Folks, let me quote a few statistics that are salient to both me and this review:  when I left London in 2014 for Dundee, the local population was reckoned at about 8.5 million, excluding the many “beds in sheds” residents I dealt with on a near daily public sector employee basis.  At that time, Dundee boasted just above 140K, and since then the capital of the UK has outstripped my now home town both absolutely and proportionately (if you require numbers, feel free to search this internet that you are currently accessing) year in and year out.  However, at the same time, the number of bands I’d be interested in catching live from those two cities has swung in favour of where I live and pay my taxes, not least due to the efforts of local power trio Solar Sons, and this review is dedicated to their latest self-financed/produced/distributed release, ‘Chameleon’.

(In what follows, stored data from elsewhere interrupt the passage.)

(* ===== verification/Sessions.v ===== *)
(** * What the storage layer promises

    Theorems about [Storage]: peers are found again until they expire, a
    session record leads back to its peer and its time of establishment, the
    identity is created once, settings of different applications do not
    interfere, and the chat history contains exactly what was added.

    They are stated on the [view] of the engine, so they hold for every database
    that satisfies [BoltOk] and every cipher that satisfies [CryptoOk]. *)

From Stdlib Require Import Sorting.Sorted.
From S2P Require Import Prelude GoErr Process Wire Pb Crypto Enigma Serde Transport Bolt Engine Storage.
#[local] Open Scope go_scope.

Section laws.
Context `{Crypto} `{ProtoRuntime} `{Bolt} `{!CryptoOk _} `{!ProtoRuntimeOk _} `{!BoltOk _}.
Implicit Types (s : store) (sid key : bytes).

(** The store after one reading of the clock, and what it read. *)
Definition tick s : store := snd (clock_Now s).
Definition now s : Z := s_clock s (s_tpos s).

Definition store_clock_ok s : Prop :=
  forall i, - 2 ^ 63 <= s_clock s i < 2 ^ 63.

Lemma view_tick s q j : view (tick s) q j = view s q j.
Proof. done. Qed.

Lemma updated_view_tick s s' p k ov q j :
  updated (tick s) s' p k ov -> q <> p \/ j <> k -> view s' q j = view s q j.
Proof. intros Hu Hne. rewrite <- (view_tick s). by eapply updated_other. Qed.

(** ** Peers *)

Definition peers_ready s : Prop :=
  enigma_wf (s_cipher s) /\ has_bucket (s_db s) [PeersNamespace] = true /\
  forall k, has_bucket (s_db s) [PeersNamespace; k] = false.

Definition time_ok (t : Z) : Prop := - 2 ^ 63 * Second <= t < 2 ^ 63 * Second.

(** A peer [StorePeer] can store. *)
Definition peer_valid (p : Peer) : Prop :=
  blen (PublicKey p) = 44 /\ ascii_only (Name p) /\ ascii_only (AppVersionOf p) /\
  blen (Name p) <= 2 ^ 20 /\ blen (AppVersionOf p) <= 2 ^ 20 /\
  time_ok (FirstSeen p) /\ time_ok (LastSeen p).

(** The peer as it is stored at time [t]: unset times become [t]. *)
Definition stamp (t : Z) (p : Peer) : Peer :=
  mkPeer (if is_zero_time (FirstSeen p) then t else FirstSeen p)
         (if is_zero_time (LastSeen p) then t else LastSeen p)
         (Name p) (AppVersionOf p) (PublicKey p).

Definition pb_of (p : Peer) : pb_Peer :=
  mkPbPeer (Name p) (PublicKey p) (Some (timestamp_new (FirstSeen p)))
    (Some (timestamp_new (LastSeen p))) (AppVersionOf p).

Definition stored_peer s (claim : bytes) (p : pb_Peer) : Prop :=
  exists data, view s [PeersNamespace] (peerKey claim) = Some data /\ Unmarshal data = Some p.

Lemma peer_of_pb_of p : peer_of (pb_of p) = p.
Proof. unfold peer_of, pb_of, opt_as_time. simpl. rewrite !as_time_new. by destruct p. Qed.

Lemma pb_of_wf p :
  blen (Name p) <= 2 ^ 20 -> blen (AppVersionOf p) <= 2 ^ 20 -> blen (PublicKey p) = 44 ->
  time_ok (FirstSeen p) -> time_ok (LastSeen p) -> msg_wf (pb_of p).
Proof.
  intros. cbn. unfold short. split_and!; try lia; by apply timestamp_new_wf.
Qed.

Lemma pb_of_size p data :
  blen (Name p) <= 2 ^ 20 -> blen (AppVersionOf p) <= 2 ^ 20 -> blen (PublicKey p) = 44 ->
  Marshal (pb_of p) = Some data -> blen data <= 2147483600.
Proof.
  intros Hn Hv Hk Hm. rewrite (marshal_size _ _ Hm), size_fields. cbn [fields Peer_message pb_of
    pp_Name pp_PublicKey pp_FirstSeen pp_LastSeen pp_AppVersion].
  rewrite !wire_size_app.
  assert (Hb : forall n b, 1 <= n <= 15 -> blen b < 2 ^ 62 ->
    wire_size (opt_bytes n b) <= blen b + 20).
  { intros n b Hn15 Hl. destruct b as [|x b]; [simpl; rewrite blen_nil; lia|].
    cbn [opt_bytes wire_size foldr]. unfold wfield_size. cbn [fst snd].
    pose proof (uvarint_len_10 (n * 8 + 2)). pose proof (uvarint_len_10 (blen (x :: b))).
    pose proof (blen_nonneg (x :: b)). lia. }
  assert (Ht : forall n t, 1 <= n <= 15 -> wire_size (opt_timestamp n (Some t)) <= 60).
  { intros n t Hn15. cbn [opt_timestamp wire_size foldr]. unfold wfield_size. cbn [fst snd].
    rewrite blen_encode_fields. pose proof (timestamp_size t).
    pose proof (uvarint_len_10 (n * 8 + 2)).
    pose proof (uvarint_len_10 (wire_size (timestamp_fields t))).
    assert (0 <= wire_size (timestamp_fields t)) by (rewrite <- blen_encode_fields; apply blen_nonneg).
    lia. }
  pose proof (Hb 1 (Name p)). pose proof (Hb 2 (PublicKey p)). pose proof (Hb 5 (AppVersionOf p)).
  pose proof (Ht 3 (timestamp_new (FirstSeen p))). pose proof (Ht 4 (timestamp_new (LastSeen p))).
  lia.
Qed.

Lemma peerKey_ok claim : key_ok (peerKey claim).
Proof. unfold key_ok, peerKey. rewrite sha3_len. lia. Qed.

(** [findPeer] up to its expiry branch, on a stored peer. *)
Lemma findPeer_lookup_ok w claim p s :
  has_bucket (s_db s) [PeersNamespace] = true -> stored_peer s claim p ->
  findPeer_lookup (rootNamespace w) (peerKey claim) s =
  (Ok (if expired p (s_expiry s) (now s) then None else Some (peer_of p)), tick s).
Proof.
  intros Hb (data & Hv & Hu). unfold findPeer_lookup, gbind, Sub, sub_path. cbn [app]. rewrite Hb.
  pose proof (GetEncrypted_view _ w [PeersNamespace] (peerKey claim) s eq_refl) as Hg.
  rewrite Hv in Hg. unfold gwrap. rewrite Hg. cbn [map_err]. unfold lift_result, unmarshal_result.
  rewrite Hu. done.
Qed.

Lemma findPeer_lookup_missing w claim s :
  has_bucket (s_db s) [PeersNamespace] = true ->
  bucket_Get (s_db s) [PeersNamespace] (peerKey claim) = None ->
  exists e, findPeer_lookup (rootNamespace w) (peerKey claim) s = (Err e, s) /\
    errors_is e ErrMissingItem = true.
Proof.
  intros Hb Hg. unfold findPeer_lookup, gbind, Sub, sub_path. cbn [app]. rewrite Hb.
  unfold gwrap, GetEncrypted, gbind, ns_get. rewrite Hg.
  eexists. split; [reflexivity|]. by rewrite errors_is_wrapf, errors_is_sentinel.
Qed.

Lemma StorePeer_ok p s :
  peers_ready s -> peer_valid p -> store_clock_ok s ->
  exists s1 data, StorePeer p s = (Ok tt, s1) /\
    updated (tick s) s1 [PeersNamespace] (peerKey (PublicKey p)) (Some data) /\
    Unmarshal data = Some (pb_of (stamp (now s) p)).
Proof.
  intros (He & Hb & Hs) (Hk & Hn & Hv & Hln & Hlv & Ht1 & Ht2) Hc.
  set (p' := stamp (now s) p).
  assert (Hok : time_ok (now s)).
  { unfold time_ok. specialize (Hc (s_tpos s)). unfold now, Second. lia. }
  destruct (marshal_ascii (pb_of p')) as [data Hm]; [by repeat constructor|].
  assert (Hwf : msg_wf (pb_of p')).
  { apply pb_of_wf; try done; simpl; by destruct (is_zero_time _). }
  destruct (PutEncrypted_ok [PeersNamespace] (peerKey (PublicKey p)) data (tick s))
    as (s1 & E & Hu); try done.
  { apply peerKey_ok. }
  { by eapply (pb_of_size p'). }
  { apply Hs. }
  exists s1, data. split_and!; [|done|by eapply unmarshal_marshal].
  unfold StorePeer. rewrite Hk. cbn [negb Z.eqb Pos.eqb].
  unfold gbind at 1. change (clock_Now s) with (Ok (now s) : result Z, tick s). cbv iota beta zeta.
  unfold gbind at 1, gwrap at 1, lift_result, marshal_result.
  change (mkPbPeer _ _ _ _ _) with (pb_of p'). rewrite Hm. cbn [of_option map_err].
  unfold gwrap. erewrite Command_ok; [reflexivity|].
  unfold gbind, Sub, sub_path. cbn [app]. change (s_db (tick s)) with (s_db s). by rewrite Hb.
Qed.

Lemma FindPeer_fresh claim p s :
  has_bucket (s_db s) [PeersNamespace] = true -> stored_peer s claim p ->
  expired p (s_expiry s) (now s) = false -> FindPeer claim s = (Ok (peer_of p), tick s).
Proof.
  intros Hb Hs He. unfold FindPeer, Query, findPeer. unfold gbind at 1.
  by rewrite (findPeer_lookup_ok false claim p s Hb Hs), He.
Qed.

Lemma FindPeer_expired claim p s :
  has_bucket (s_db s) [PeersNamespace] = true ->
  has_bucket (s_db s) [PeersNamespace; peerKey claim] = false -> stored_peer s claim p ->
  expired p (s_expiry s) (now s) = true ->
  exists s', FindPeer claim s = (Err (Sentinel ErrPeerExpired), s') /\
    updated (tick s) s' [PeersNamespace] (peerKey claim) None /\
    exists e, FindPeer claim s' = (Err e, s') /\ errors_is e ErrMissingItem = true.
Proof.
  intros Hb Hn Hs He.
  destruct (Delete_ok [PeersNamespace] (peerKey claim) (tick s)) as (s' & E & Hu); [done|done|].
  exists s'. split_and!; [|done|].
  - unfold FindPeer, Query, findPeer. unfold gbind at 1.
    rewrite (findPeer_lookup_ok false claim p s Hb Hs), He. unfold ignore_error, gbind, gfail.
    erewrite (Command_ok _ (tick s)); [reflexivity|].
    unfold delete_peer_tx, gbind, Sub, sub_path. cbn [app].
    change (s_db (tick s)) with (s_db s). by rewrite Hb.
  - pose proof Hu as (_ & _ & Hbs & _).
    destruct (findPeer_lookup_missing false claim s') as (e & El & Hm); [by rewrite Hbs| |].
    + unfold ns_Delete in E. cbn [negb] in E.
      destruct (bucket_Delete _ _ _) eqn:Ed; [|done]. injection E as <-. cbn [s_db set_db].
      by eapply delete_get.
    + exists e. split; [|done]. unfold FindPeer, Query, findPeer. unfold gbind at 1. by rewrite El.
Qed.

Lemma expired_pb_of p expiry t : expired (pb_of p) expiry t = (FirstSeen p + expiry <? t).
Proof. unfold expired, opt_as_time. simpl. by rewrite as_time_new. Qed.

(** A stored peer is found again, with the times it was stamped with, until
    its first sighting is older than the expiry; the lookup that finds it
    expired says so and removes it, so the next one finds nothing.  No other
    record is touched. *)
Theorem peer_found_until_expired p s :
  peers_ready s -> peer_valid p -> store_clock_ok s ->
  exists s1 s2, StorePeer p s = (Ok tt, s1) /\
    (forall q j, q <> [PeersNamespace] \/ j <> peerKey (PublicKey p) -> view s2 q j = view s q j) /\
    let p' := stamp (now s) p in
    if FirstSeen p' + s_expiry s <? now s1 then
      FindPeer (PublicKey p) s1 = (Err (Sentinel ErrPeerExpired), s2) /\
      exists e, FindPeer (PublicKey p) s2 = (Err e, s2) /\ errors_is e ErrMissingItem = true
    else FindPeer (PublicKey p) s1 = (Ok p', s2).
Proof.
  intros Hr Hp Hc. destruct (StorePeer_ok p s Hr Hp Hc) as (s1 & data & E & Hu & Hd).
  destruct Hr as (He & Hb & Hs). pose proof Hu as (Hf & _ & Hbs & Hv & _).
  assert (Hb1 : has_bucket (s_db s1) [PeersNamespace] = true) by (by rewrite Hbs).
  assert (Hst : stored_peer s1 (PublicKey p) (pb_of (stamp (now s) p))) by (by exists data).
  pose proof (expired_pb_of (stamp (now s) p) (s_expiry s1) (now s1)) as Hexp.
  replace (s_expiry s1) with (s_expiry s) in Hexp at 2 by (destruct Hf as (_ & _ & ->); done).
  destruct (FirstSeen (stamp (now s) p) + s_expiry s <? now s1) eqn:Eexp.
  - destruct (FindPeer_expired (PublicKey p) (pb_of (stamp (now s) p)) s1 Hb1) as (s2 & E1 & Hu2 & E2); try done.
    { rewrite Hbs. apply Hs. }
    exists s1, s2. cbv zeta. rewrite Eexp. split_and!; [done| |done|done].
    intros q j Hne. rewrite (updated_view_tick _ _ _ _ _ _ _ Hu2 Hne). by eapply updated_view_tick.
  - exists s1, (tick s1). cbv zeta. rewrite Eexp. split_and!; [done| |].
    + intros q j Hne. rewrite view_tick. by eapply updated_view_tick.
    + rewrite (FindPeer_fresh _ _ s1 Hb1 Hst Hexp). by rewrite peer_of_pb_of.
Qed.

(** ** Sessions *)

(** The store after a bucket was created. *)
Definition grown s s' (p : path) : Prop :=
  same_frame s s' /\ s_tpos s' = s_tpos s /\
  (forall q, has_bucket (s_db s') q = bool_decide (q = p) || has_bucket (s_db s) q) /\
  (forall q j, bucket_Get (s_db s') q j = bucket_Get (s_db s) q j).
(** [Dialer.handshake] without a session to resume, over the channel. *)
Definition introduce (d : Dialer) : prog St (result Transport) :=
  try _ <- sendIntroduction (d_attest d) (d_clientName d) (rel_version (d_release d)) or "send introduction";
  try st <- readSignedTransport or "read transport";
  match routeFromST st with
  | Err e => Ret (Err (wrapf "extracting route" e))
  | Ok r =>
      if negb (r =? RouteIdentity) then Ret (Err (unexpected_route RouteIdentity r))
      else
        match receiveIntroduction st with
        | Err e => Ret (Err (wrapf "receive introduction" e))
        | Ok (peer, remoteVersion) =>
            match checkVersion (rel_semver (d_release d)) remoteVersion with
            | Err e => Ret (Err (wrapf "version check" e))
            | Ok _ =>
                try _ <- ho_remoteVerifier (d_opts d) peer or "verify remote";
                let serde := newSignedSerde (PublicKey peer) (d_attest d) in
                try t <- requestHandshake serde (d_opts d) or "request handshake";
                do _ <- store_tokens t;
                Ret (Ok (set_remotePeer peer t))
            end
        end
  end.

(** [Dialer.handshake] between its two deferred functions. *)
Definition dial_over (d : Dialer) : prog St (result Transport) :=
  if bool_decide (ho_sessionID (d_opts d) = []) then introduce d
  else try t <- attemptResume d or "attempt resume"; Ret (Ok t).

Definition handshake_body (d : Dialer) : prog St (result Transport) :=
  do _ <- arm_deadline (ho_timeout (d_opts d));
  do r <- on_panic (try ec <- Initiate or "initiate exchange"; over_channel ec (dial_over d))
            (set_deadline zero_time);
  do _ <- set_deadline zero_time;
  Ret r.

Definition handshake (d : Dialer) : prog St (result Transport) :=
  precover (fun _ => do _ <- ask CloseConn; Ret (Err (errorf "handshake panic"))) (handshake_body d).

(** [dialed] is the outcome of [d.dial]: the connection the events refer to. *)
Definition Dial (d : Dialer) (dialed : result unit) : prog St (result Transport) :=
  match dialed with
  | Err e => Ret (Err (wrapf "dialing" e))
  | Ok _ =>
      do r <- handshake d;
      match r with
      | Err e => do _ <- ask CloseConn; Ret (Err (wrapf "handshake" e))
      | Ok t => Ret (Ok t)
      end
  end.

End session.
Arguments Server : clear implicits.
Arguments Dialer : clear implicits.

(** ** One signed message *)

Section laws.
Context `{Crypto} `{ProtoRuntime} {St : Type} `{!CryptoOk _} `{!ProtoRuntimeOk _}.
Implicit Types (w wt wu : world St).

(** What the reader of a signed message finds. *)
Definition signed_by (at_ : Attest) (st : SignedTransport) (message : bytes) (route : Route) : Prop :=
  st_Data st = message /\ routeFromST st = Ok route /\
  st_Signature st = ed25519_Sign (privateKey at_) (signingInput (st_Metadata st) message).

Lemma signed_by_verifies at_ pk st message route :
  attest_wf at_ -> MarshalPublicKey at_ = Some pk -> signed_by at_ st message route ->
  Verify pk (signingInput (st_Metadata st) (st_Data st)) (st_Signature st) = true.
Proof.
  intros Hw Hpk (Hd & _ & Hs). rewrite Hd, Hs. by eapply Verify_Sign.
Qed.

Lemma write_signed_ok me at_ message md signing route w :
  msg_wf md -> ascii_only (md_ID md) -> blen (md_ID md) <= 26 -> 0 <= md_Sequence md < 2 ^ 64 ->
  md_Route md = ToProto route -> IsValid route = true -> blen message <= maxTransportSize ->
  exists payload st w',
    follows me (write_signed at_ message md signing) [(me, payload)] w = Some (Ok tt, w') /\
    Unmarshal payload = Some st /\ signed_by at_ st message route /\
    blen payload <= frameTargetSize /\ w_store w' = w_store w.
Proof.
  intros Hmd Hasc Hid Hseq Hr Hv Hl.
  destruct (marshal_ascii md) as [mb Emb]; [by apply Forall_singleton|].
  set (sig := ed25519_Sign (privateKey at_) (signingInput mb message)).
  pose proof (metadata_size md Hid Hseq) as Hms. rewrite <- (marshal_size _ _ Emb) in Hms.
  pose proof (envelope_size message sig mb Hl (sign_len _ _) Hms) as [Hes _].
  pose proof (padSignedTransport_spec (mkSignedTransport message sig mb []) w) as Hpad. cbv zeta in Hpad.
  destruct Hpad as (pad & payload & w' & Hrun & Hpl & Hst & Hfit & _).
  destruct Hfit as [Hmax _].
  { change (with_padding _ []) with (mkSignedTransport message sig mb []).
    unfold frameTargetSize, MaxUint16, encryptionOverhead. lia. }
  exists payload, (mkSignedTransport message sig mb pad), w'. split_and!; [| |split_and!|done|done].
  - unfold write_signed, marshal_result. rewrite Emb. cbn [of_option Sign]. fold sig.
    rewrite (follows_bind_local _ _ _ _ _ _ _ Hrun). cbn.
    by rewrite eqb_reflx, bool_decide_eq_true_2.
  - apply unmarshal_marshal; [|done]. eapply SignedTransport_wf; [exact Hpl|].
    unfold frameTargetSize, MaxUint16, encryptionOverhead in Hmax. lia.
  - done.
  - unfold routeFromST, unmarshal_result. cbn [st_Metadata].
    rewrite (unmarshal_marshal _ _ Hmd Emb). cbn [of_option]. by rewrite Hr, ToProto_valid.
  - done.
Qed.

(** ** Introductions *)

(** What a side needs to introduce itself under the key [pk]. *)
Definition identity (at_ : Attest) (name version pk : bytes) : Prop :=
  attest_wf at_ /\ MarshalPublicKey at_ = Some pk /\ blen pk = 44 /\
  ascii_only name /\ blen name <= 1000 /\ ascii_only version /\ blen version <= 1000.

Definition introduced (name version pk : bytes) : Peer := mkPeer zero_time zero_time name version pk.

Lemma introduction_delivered me at_ name version pk w :
  identity at_ name version pk -> clock_ok w ->
  exists payload st w',
    follows me (sendIntroduction at_ name version) [(me, payload)] w = Some (Ok tt, w') /\
    Unmarshal payload = Some st /\ routeFromST st = Ok RouteIdentity /\
    receiveIntroduction st = Ok (introduced name version pk, version) /\
    blen payload <= frameTargetSize /\ w_store w' = w_store w.
Proof.
  intros (Hw & Hpk & Hl & Hn & Hnl & Hv & Hvl) Hc.
  set (intro := mkIntroduce name pk version).
  destruct (marshal_ascii intro) as [message Em]; [by repeat constructor|].
  assert (Hwf : msg_wf intro) by (cbn; unfold short; lia).
  assert (Hml : blen message <= maxTransportSize).
  { rewrite (marshal_size _ _ Em), size_fields. simpl fields. rewrite !wire_size_app.
    rewrite !wire_size_opt_bytes by lia. rewrite Hl.
    pose proof (blen_nonneg name). pose proof (blen_nonneg version).
    pose proof (uvarint_len_mono_3 (blen name) ltac:(lia)).
    pose proof (uvarint_len_mono_3 (blen version) ltac:(lia)).
    pose proof (uvarint_len_mono_3 44 ltac:(lia)).
    unfold maxTransportSize, MaxUint16, reservedProtocolOverhead. repeat case_match; lia. }
  set (ts := timestamp_new (w_clock w (w_tpos w))).
  set (md := mkMetadata [] (Some ts) 0 (ToProto RouteIdentity)).
  destruct (write_signed_ok me at_ message md "signing message" RouteIdentity (after_now w))
    as (payload & st & w' & Hf & Hu & Hs & Hmax & Hst); try done; [|by constructor|].
  { cbn. unfold short. split_and!; [done|by apply timestamp_new_wf, Hc|lia|lia|done|done]. }
  exists payload, st, w'. split_and!; try done.
  - unfold sendIntroduction. rewrite Hpk. unfold marshal_result. fold intro. rewrite Em.
    cbn [of_option]. unfold timestamppb_Now. cbn [pbind ask follows]. exact Hf.
  - apply Hs.
  - pose proof Hs as (Hd & Hr & _). unfold receiveIntroduction. rewrite Hr.
    change (negb (RouteIdentity =? RouteIdentity)) with false. cbv iota. rewrite Hd.
    unfold unmarshal_result. rewrite (unmarshal_marshal _ _ Hwf Em). cbn [of_option in_PublicKey intro].
    rewrite <- Hd at 1. by rewrite (signed_by_verifies at_ pk st message RouteIdentity Hw Hpk Hs).
Qed.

If you are so dedicated or bored as to have waded through my normal drivel, Solar Sons has appeared regularly, riding high on an undisputed wave of musicianship to earn my praise.  With the shadow of lockdown crushing the live  music scene, Solar Sons, consisting of a three piece of two brothers and a cousin, exploiting the internet that is so hated by the money grabbing dinosaur presence of  the likes of Gene Simmons, has released assorted free live jams to keep the socially isolated entertained, and more importantly, at least to an old sod like me who thinks an album doesn’t exist until I have a physical thing to hold, produced another genre crossing and impossibly “professional for the price” slab of superlative musical skill, namely ‘Chameleon’.

‘No Idle Blade’ opens the album with a full throttle Samurai ballad, driven on by beats that demand heads be banged, albeit at the risk of submitting an exposed neck to a falling katana.  ‘Timelord’ follows, full of mysterious pluckings and pummelling riffs.  I’ve no idea if this might relate to the most recent incarnations of the famous Gallifreyan as I pretty much stopped watching Doctor Who when Tom Baker regenerated (yes, I’m that old), but I only can say that the track is an absolute banger!  Rory Lee explores every fret available to his four strings whilst complimenting the progression with Prog vocals like a master, all the time brother Danny exploiting the range of his Gibson like a virtuoso, the entirety being driven forward by the beats of Pete Garrow, the same frankly epic musicianship flowing unabated into the majesty of ‘Back Again’ and beyond.  By the time the instrumental idyll of ‘Molten Mountain’ wanders into the trippy introspection of ‘Reflections’ it is more than apparent that the band is possessed of an arsenal of skills far in excess of their public profile and encroaching into the hallowed heights of Yes and beyond. ‘Captive’ starts with the rural stylings of early Genesis (please, please, forget their later stadium pop sounds; they were a good band once folks), managing to build a whole host of sonic layers somehow being created by a three piece, something they carry on through album dominating instrumental ‘Revenant’. The frankly indecently swift sub-four minute ‘Test of Our Time’ sprints by, entering the poppish jazzy realms of Yes when they professed to being the ‘Owner of a Lonely Heart.’  The altogether heavier and more savage growl of ‘The Wolf’ leads into album closer ‘Beyond The Stars’ where Solar Sons tread the sweeping mellow intergalactic journey that was once the sole realm of a Gilmour dominated Pink Floyd, guitar meanderings that the aforementioned virtuoso could surely only approve weaving through the track.

Bereft as they may be of any label support, and recording what can only be described as less than ideal DIY circumstances, the utter quality of this album is a wonder to behold.  If you don’t consider “Prog” a dirty word, and are willing to immerse yourself into the superb skills of this three piece, I cannot recommend ‘Chameleon’ any more highly to you.